_Instructions to follow_
When you have gone through the records, report how many lines include "ncpus", giving the number and nothing more.

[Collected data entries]
(* ===== verification/AioInv.v ===== *)
(** * References of AIO contexts and requests: the invariant (fs/aio.c)

    What holds of the contexts and requests of a process between any two
    operations of AioCtx.v: the two reference counts of a context are exact,
    nothing points to a freed context or request, a context whose last
    request is gone is scheduled for free_ioctx() once, and [aio_nr] is the
    sum over the live contexts.  The part of the ring that user space can
    write is left unconstrained. *)

From S2P Require Import Prelude Wait Tasklet Cmgroup Sched CmWake CmInv CmTask CmOps CmSys.
From S2P Require Import AioRing AioQueue AioCtx.
Local Open Scope Z_scope.

(** ** Sums over a map *)

Section Total.
Context {V : Type} (w : V -> Z).

Definition total (m : gmap nat V) : Z := map_fold (fun _ v acc => w v + acc) 0 m.

Lemma total_new m k v : m !! k = None -> total (<[k := v]> m) = w v + total m.
Proof. intros Hk. unfold total. rewrite map_fold_insert_L; [done|intros; lia|done]. Qed.

Lemma total_lookup m k v : m !! k = Some v -> total m = w v + total (delete k m).
Proof.
  intros Hk. rewrite <- (insert_delete_id m k v Hk) at 1. apply total_new, lookup_delete_eq.
Qed.

Lemma total_insert m k v v' : m !! k = Some v -> total (<[k := v']> m) = total m - w v + w v'.
Proof.
  intros Hk. rewrite (total_lookup m k v Hk), (total_lookup (<[k := v']> m) k v') by apply lookup_insert_eq.
  rewrite delete_insert_eq. lia.
Qed.

Lemma total_nonneg m : (forall k v, m !! k = Some v -> 0 <= w v) -> 0 <= total m.
Proof.
  induction m as [|k v m Hk Hf IH] using map_first_key_ind; intros Hw; [done|].
  rewrite total_new by done. pose proof (Hw k v ltac:(apply lookup_insert_eq)).
  enough (0 <= total m) by lia. apply IH. intros k' v' Hk'. apply (Hw k' v').
  rewrite lookup_insert_ne; [done|]. intros ->. congruence.
Qed.

Lemma total_le m k v : (forall k v, m !! k = Some v -> 0 <= w v) -> m !! k = Some v -> 0 <= w v <= total m.
Proof.
  intros Hw Hk. pose proof (Hw k v Hk). rewrite (total_lookup m k v Hk).
  enough (0 <= total (delete k m)) by lia. apply total_nonneg. intros k' v' [_ H']%lookup_delete_Some. eauto.
Qed.
End Total.

(** ** What is counted *)

#[export] Instance ki_ctx_eq_dec : EqDecision ki_ctx_t.
Proof. solve_decision. Defined.

Definition of_ctx (ctx : nat) (x : kiocb) : bool := bool_decide (ki_ctx x = Ctx ctx).
Definition uses_file (f : nat) (x : kiocb) : bool := bool_decide (ki_filp x = Some f).
Definition uses_eventfd (e : nat) (x : kiocb) : bool := bool_decide (ki_eventfd x = Some e).

(** the requests of a context *)
Definition nreqs (s : aio) (ctx : nat) : Z := count (of_ctx ctx) (kiocbs s).

(** its share of [aio_nr] *)
Definition share (c : kioctx) : Z := if dead c then 0 else max_reqs c.

(** [n] more at [ctx] *)
Definition plus (ctx : nat) (n : Z) (f : nat -> Z) (x : nat) : Z := if decide (x = ctx) then f x + n else f x.

Lemma plus_eq ctx n f : plus ctx n f ctx = f ctx + n.
Proof. unfold plus. by case_decide. Qed.
Lemma plus_ne ctx x n f : x <> ctx -> plus ctx n f x = f x.
Proof. intros. unfold plus. by case_decide. Qed.

(** ** The invariant *)

Section Ring.
(** the number of possible CPUs *)
Variable ncpus : nat.

(** the kernel's own part of the ring *)
Record ring_safe (c : kioctx) : Prop := RingSafe {
  rs_geometry : geometry_ok c;
  rs_tail : 0 <= tail_idx c < nr_events c;
  rs_batch : 1 <= req_batch c < 2 ^ 30;
  rs_cpus : length (pcpu c) = ncpus;
  rs_pcpu : Forall (fun n => 0 <= n < 2 ^ 32) (pcpu c);
  rs_lock : ring_lock c = false
}.

Lemma ring_safe_ext c c' :
  nr_events c' = nr_events c -> ring_pages c' = ring_pages c -> tail_idx c' = tail_idx c ->
  req_batch c' = req_batch c -> pcpu c' = pcpu c -> ring_lock c' = ring_lock c -> ring_safe c -> ring_safe c'.
Proof.
  intros E1 E2 E3 E4 E5 E6 [[? ? ?] ? ? ? ? ?].
  split; [split|..]; rewrite ?E1, ?E2, ?E3, ?E4, ?E5, ?E6; done.
Qed.

End Ring.

(** a field of a context changed: what the others guarantee stays *)
Ltac ctx_field := intros []; split; try done; try (eapply ring_safe_ext; [..|eassumption]; done).

Section Inv.
Variable ncpus : nat.

(** A context, of whose [users] references [h] are held by system calls
    under way (one more belongs to the table while it is not dead), and of
    whose [reqs] references [q] are not held by requests. *)
Record ctx_inv (s : aio) (h q : Z) (ctx : nat) (c : kioctx) : Prop := CtxInv {
  ci_users : users c = h + (if dead c then 0 else 1);
  ci_held : 0 <= h;
  ci_reqs : reqs c = nreqs s ctx + q;
  ci_due : 0 <= q;
  ci_work : ctx ∈ aio_works s <-> reqs c = 0;
  ci_table : dead c = false -> exists t, ioctx_table s = Some t /\ 0 <= ctx_id c /\
               t !! Z.to_nat (ctx_id c) = Some (Some ctx);
  ci_nodup : NoDup (active_reqs c);
  ci_active : forall r, r ∈ active_reqs c ->
                exists x, kiocbs s !! r = Some x /\ ki_ctx x = Ctx ctx /\ ki_linked x = true;
  ci_waiters : forall t, t ∈ waiters c -> is_Some (tasks (akern s) !! t);
  ci_max : 0 <= max_reqs c < 2 ^ 32;
  ci_ring : ring_safe ncpus c
}.

(** The whole: [ai_files] says that every request has its own reference to
    its file, so that the file is not freed before it. *)
Record aio_inv (h q : nat -> Z) (s : aio) : Prop := AioInv {
  ai_sys : sys_ok (akern s);
  ai_ctx : forall ctx c, ctxs s !! ctx = Some c -> ctx_inv s (h ctx) (q ctx) ctx c;
  ai_gone : forall ctx, ctxs s !! ctx = None -> h ctx = 0;
  ai_req : forall r x ctx, kiocbs s !! r = Some x -> ki_ctx x = Ctx ctx -> is_Some (ctxs s !! ctx);
  ai_files : forall f, match iofiles s !! f with
               | Some y => count (uses_file f) (kiocbs s) <= f_count y
               | None => count (uses_file f) (kiocbs s) = 0
               end;
  ai_eventfds : forall e, match eventfds s !! e with
               | Some y => count (uses_eventfd e) (kiocbs s) <= snd y
               | None => count (uses_eventfd e) (kiocbs s) = 0
               end;
  ai_table : forall t i ctx, ioctx_table s = Some t -> t !! i = Some (Some ctx) ->
               exists c, ctxs s !! ctx = Some c /\ dead c = false /\ ctx_id c = Z.of_nat i;
  ai_nr : aio_nr s = total share (ctxs s) /\ aio_nr s < 2 ^ 64;
  ai_works : NoDup (aio_works s) /\ forall ctx, ctx ∈ aio_works s -> is_Some (ctxs s !! ctx);
  ai_groups : forall a g, aio_cmgroup (akern s) !! a = Some g -> is_Some (ctxs s !! a);
  ai_fresh : forall n, (aaddr s <= n)%nat -> ctxs s !! n = None /\ kiocbs s !! n = None;
  ai_cpu : (this_cpu (akern s) < ncpus)%nat;
  ai_current : is_Some (tasks (akern s) !! acurrent s);
  ai_slots : ioctx_table s <> Some []
}.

_Solution to this exercise_
5